If Lombardi deferred to Paul Brown, Mike Brown deferred to both as a 25-year-old out of Harvard Law School about to join his father in pro football with the Browns. Mike Brown watched Lombardi through the years and grew more and more impressed.

"What he did to his teams is made them adhere to a very high standard," Brown said. "It wasn't what they did that surprised you. They were able to do a number of things so well that no matter what you did they had the counter for it. They didn't care what you did."

The Browns shared a few meals with Lombardi down through the years and Mike enjoyed watching their comfortable banter.

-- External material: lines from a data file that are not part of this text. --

(** [conversation_seq] is the last value drawn from the [SERIAL]
    sequence of [conversation_id] (a sequence is not rolled back). *)
Record db := {
  conversations : list conversation;
  messages : list message_row;
  conversation_seq : Z
}.

(** [SELECT conversation_id FROM conversations WHERE user_id = %s AND
    platform = %s ORDER BY conversation_id DESC LIMIT 1] *)
Definition latest_conversation (d : db) (user_id platform : pystr) : option Z :=
  fold_left (fun acc c =>
      if pystr_eqb (conv_user_id c) user_id && pystr_eqb (conv_platform c) platform then
        match acc with
        | None => Some (conversation_id c)
        | Some m => Some (Z.max m (conversation_id c))
        end
      else acc) (conversations d) None.

(** A Python [str] passed as a query parameter: the driver raises on a
    NUL character ([ValueError]) and on a surrogate code point, which
    has no UTF-8 encoding ([UnicodeEncodeError]); nothing is sent. *)
Definition adaptable (s : pystr) : bool :=
  forallb (fun c => negb (c =? 0)%N && negb ((55296 <=? c)%N && (c <=? 57343)%N)) s.

(** A text assigned to a [VARCHAR(n)] column: a text of at most [n]
    characters is kept; a longer one is cut to [n] characters when the
    excess characters are all spaces, and otherwise the cast raises. *)
Definition varchar (n : nat) (s : pystr) : option pystr :=
  if length s <=? n then Some s
  else if forallb (fun c => (c =? 32)%N) (skipn n s) then Some (firstn n s) else None.

(** [create_conversation], lines 75-93: [INSERT INTO conversations
    (user_id, platform) VALUES (%s, %s) RETURNING conversation_id]. A
    parameter the driver cannot send, or a value the casts to
    [VARCHAR(255)] ([user_id]) and [VARCHAR(50)] ([platform]) refuse,
    raises before the sequence is drawn; otherwise the next value of the
    sequence is drawn (and kept, as a sequence is not rolled back) and
    the insert fails on a duplicate primary key. *)
Definition create_conversation (d : db) (user_id platform : pystr) : db * option Z :=
  if negb (adaptable user_id && adaptable platform) then (d, None) else
  match varchar 255 user_id, varchar 50 platform with
  | Some u, Some p =>
      let cid := (conversation_seq d + 1)%Z in
      let d1 := {| conversations := conversations d; messages := messages d;
                   conversation_seq := cid |} in
      if existsb (fun c => (conversation_id c =? cid)%Z) (conversations d) then (d1, None)
      else ({| conversations := conversations d ++
                 [{| conversation_id := cid; conv_user_id := u; conv_platform := p |}];
               messages := messages d; conversation_seq := cid |}, Some cid)
  | _, _ => (d, None)
  end.

(** [add_message], lines 96-117: [INSERT INTO messages ... RETURNING
    message_id]; the returned id is the one stored. It raises on a
    parameter the driver cannot send, a dict [content] (which the driver
    cannot adapt), a value the casts to [VARCHAR(255)] ([message_id]) or
    [VARCHAR(50)] ([sender], [message_type]) refuse, a [NULL] content
    ([NOT NULL]) or a duplicate [message_id] (primary key); the insert
    is then rolled back. *)
Definition add_message (d : db) (message_id : pystr) (conversation_id : Z)
    (sender : pystr) (content : pyval) (message_type : pystr) : option (db * pystr) :=
  let content_ok := match content with
                    | PDict _ => false
                    | PStr t => adaptable t
                    | _ => true
                    end in
  if negb (adaptable message_id && adaptable sender && adaptable message_type && content_ok)
  then None else
  match varchar 255 message_id, varchar 50 sender, varchar 50 message_type with
  | Some mid, Some sender', Some message_type' =>
      match content with
      | PNone => None
      | _ =>
          if existsb (fun r => pystr_eqb (row_message_id r) mid) (messages d) then None
          else Some ({| conversations := conversations d;
                        messages := messages d ++
                          [{| row_message_id := mid; row_conversation_id := conversation_id;
                              row_sender := sender'; row_content := content;
                              row_message_type := message_type' |}];
                        conversation_seq := conversation_seq d |}, mid)
      end
  | _, _, _ => None
  end.

(** [record_conversation_message], lines 153-215: the returned dict
    [{"conversation_id": ..., "message_id": ...}] as a pair; [None] when
    it raises, with the database as the committed statements left it.
    The [SELECT] compares the parameters with the stored texts as they
    are (no cast to the column's length). *)
Definition record_conversation_message (message_id user_id platform : pystr)
    (message_text : pyval) (is_user_message : bool) (message_type : pystr) (d : db)
    : db * option (Z * pystr) :=
  if negb (adaptable user_id && adaptable platform) then (d, None) else
  let '(d1, conv) :=
    match latest_conversation d user_id platform with
    | Some cid => (d, Some cid)
    | None => create_conversation d user_id platform
    end in
  match conv with
  | None => (d1, None)
  | Some conversation_id =>
      let sender := if is_user_message then lit "user" else lit "bot" in
      match add_message d1 message_id conversation_id sender message_text message_type with
      | Some (d2, mid) => (d2, Some (conversation_id, mid))
      | None => (d1, None)
      end
  end.

End DB.

(** ** The Telegram webhook ([src/platform/telegram/routers.py]) *)

Module TelegramRouter.

(** The background tasks, with their arguments. *)
Inductive task :=
  | TFactCheck (user_id phone_number message_id message_text context claim platform : pystr)
  | TRating (rating claim_text : pystr)
  | TTracked (user_id phone_number message_id response platform : pystr) (add_rating : bool)
  | TMessage (user_id phone_number message_id message_text context platform : pystr)
  | TImage (user_id phone_number message_id : pystr) (image_id caption : pyval) (platform : pystr).

(** The returned dict: [SErrorUnsupported] is
    [{"status": "Error", "message": "Unsupported message type"}] (line 39,
    with a capital [E]); [SProcessing], [SRatingProcessed],
    [SProcessingImage] and [SSuccess] are the dicts whose ["status"] is
    ["processing"], ["rating_processed"], ["processing_image"] and
    ["success"]; [SError] is [{"status": "error", "message": str(e)}]
    (line 177). *)
Inductive status :=
  | SErrorUnsupported | SProcessing | SRatingProcessed | SProcessingImage | SSuccess | SError.

(** The database, the dicts shared with [src/core/processors/processors.py]
    and the scheduled tasks. *)
Record state := {
  db : DB.db;
  message_context : Context.store;
  button_id_to_claim : gmap pystr pystr;
  tasks : list task
}.

Definition set_db (st : state) (d : DB.db) : state :=
  {| db := d; message_context := message_context st;
     button_id_to_claim := button_id_to_claim st; tasks := tasks st |}.

Definition set_context (st : state) (ctx : Context.store) : state :=
  {| db := db st; message_context := ctx;
     button_id_to_claim := button_id_to_claim st; tasks := tasks st |}.

Definition add_tasks (st : state) (ts : list task) : state :=
  {| db := db st; message_context := message_context st;
     button_id_to_claim := button_id_to_claim st; tasks := tasks st ++ ts |}.

(** [v in button_id_to_claim]: a str is looked up; an unhashable list or
    dict raises [TypeError]; no other value equals a str key. *)
Definition dict_contains (t : gmap pystr pystr) (v : pyval) : option bool :=
  match v with
  | PStr s => Some (bool_decide (is_Some (t !! s)))
  | PList _ | PDict _ => None
  | _ => Some false
  end.

Definition telegram : pystr := lit "telegram".

Section WithServices.

(** [str(x)] *)
Variable py_str : pyval -> pystr.
(** [unicodedata.normalize("NFKD", _)] *)
Variable nfkd : pystr -> pystr.
(** [\d] of a [str] pattern: a Unicode decimal digit. *)
Variable is_decimal : N -> bool.

(** [(.+)$]: one or more characters other than a line break, up to the
    end or up to a line break that ends the text. *)
Definition dot_plus_end (t : pystr) : option pystr :=
  let g := Dispatch.split_lines t in
  match g with
  | [g0] => match g0 with [] => None | _ => Some g0 end
  | [g0; []] => match g0 with [] => None | _ => Some g0 end
  | _ => None
  end.

(** The length of the run of whitespace ([\s]) at the start. *)
Fixpoint ws_prefix_len (r : pystr) : nat :=
  match r with
  | c :: r' => if is_space c then S (ws_prefix_len r') else O
  | [] => O
  end.

(** The greedy [\s+] after its first character gives back one
    character at a time until [(.+)$] matches the rest. *)
Fixpoint try_from (k : nat) (r : pystr) : option pystr :=
  match dot_plus_end (skipn k r) with
  | Some g => Some g
  | None => match k with O => None | S k' => try_from k' r end
  end.

(** [re.match(r"^(\d)<U+FE0F><U+20E3>\s+(.+)$", message_text)]:
    the groups 1 and 2. *)
Definition rating_match (s : pystr) : option (pystr * pystr) :=
  match s with
  | d :: v :: k :: w :: r =>
      if is_decimal d && (v =? 65039)%N && (k =? 8419)%N && is_space w then
        match try_from (ws_prefix_len r) r with
        | Some g => Some ([d], g)
        | None => None
        end
      else None
  | _ => None
  end.

(** [record_conversation_message] on the database of the state. *)
Definition record (message_id user_id : pystr) (message_text : pyval) (message_type : pystr)
    (st : state) : state * bool :=
  let '(d', r) := DB.record_conversation_message message_id user_id telegram message_text
                    true message_type (db st) in
  (set_db st d', match r with Some _ => true | None => false end).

"He and my father both had a good sense of humor, which people don't attribute to them; they think of them in other terms," Brown said. "They enjoyed telling stories like guys do. Stories about football. Stories about life. They were comfortable with that kind of exchange."

Bratkowski also saw a guy that not many did. He would see Lombardi, no, make that hear Lombardi chew out players during practice in legendary stereo. Then when the young boy would be in the locker room with his dad, he would see Lombardi go up to each player he scolded and put an arm around them or offer an encouraging word.

What Paul Brown thought was an inaccurate portrayal of Lombardi fueled what was probably his most public showdown with a media member. It came at Wilmington College when the Bengals were at training camp in the late 1960s.

Leonard Schecter had written a scathing profile of Lombardi in Esquire that Playboy said showed Lombardi "so single-mindedly committed to victory that he drove his players as ruthlessly as any general would in a battle."

That was hot for the '60s and Howard Cosell would later say the story upset Lombardi so much that he never got over it. When Lombardi's mother called in tears, it shook her son to the core and had him thinking about getting out of coaching.

When Schecter showed up at Wilmington to do a story on Brown, the coach stared at him in his conference room off his bedroom where he met the media and lit into him.

"Are you the one that wrote that story on my friend Vince Lombardi?" Brown asked.

When Schecter said, "Yes," Brown said simply, "Get out."

Lombardi would be dead of cancer before 1970 was out, but his reputation grew as big as Brown's and even more when they put his name on the Super Bowl trophy. But Mike Brown said that didn't bother him or his father.

"My dad thought Lombardi did it honorably while there were others that were good coaches but not so honorable, and others that were honorable and not so good coaches," Mike Brown said. "It was timely to honor him. I like the fact the trophy is called the Lombardi Trophy. I think it ties into the history of the National Football League in a way that helps tell the story."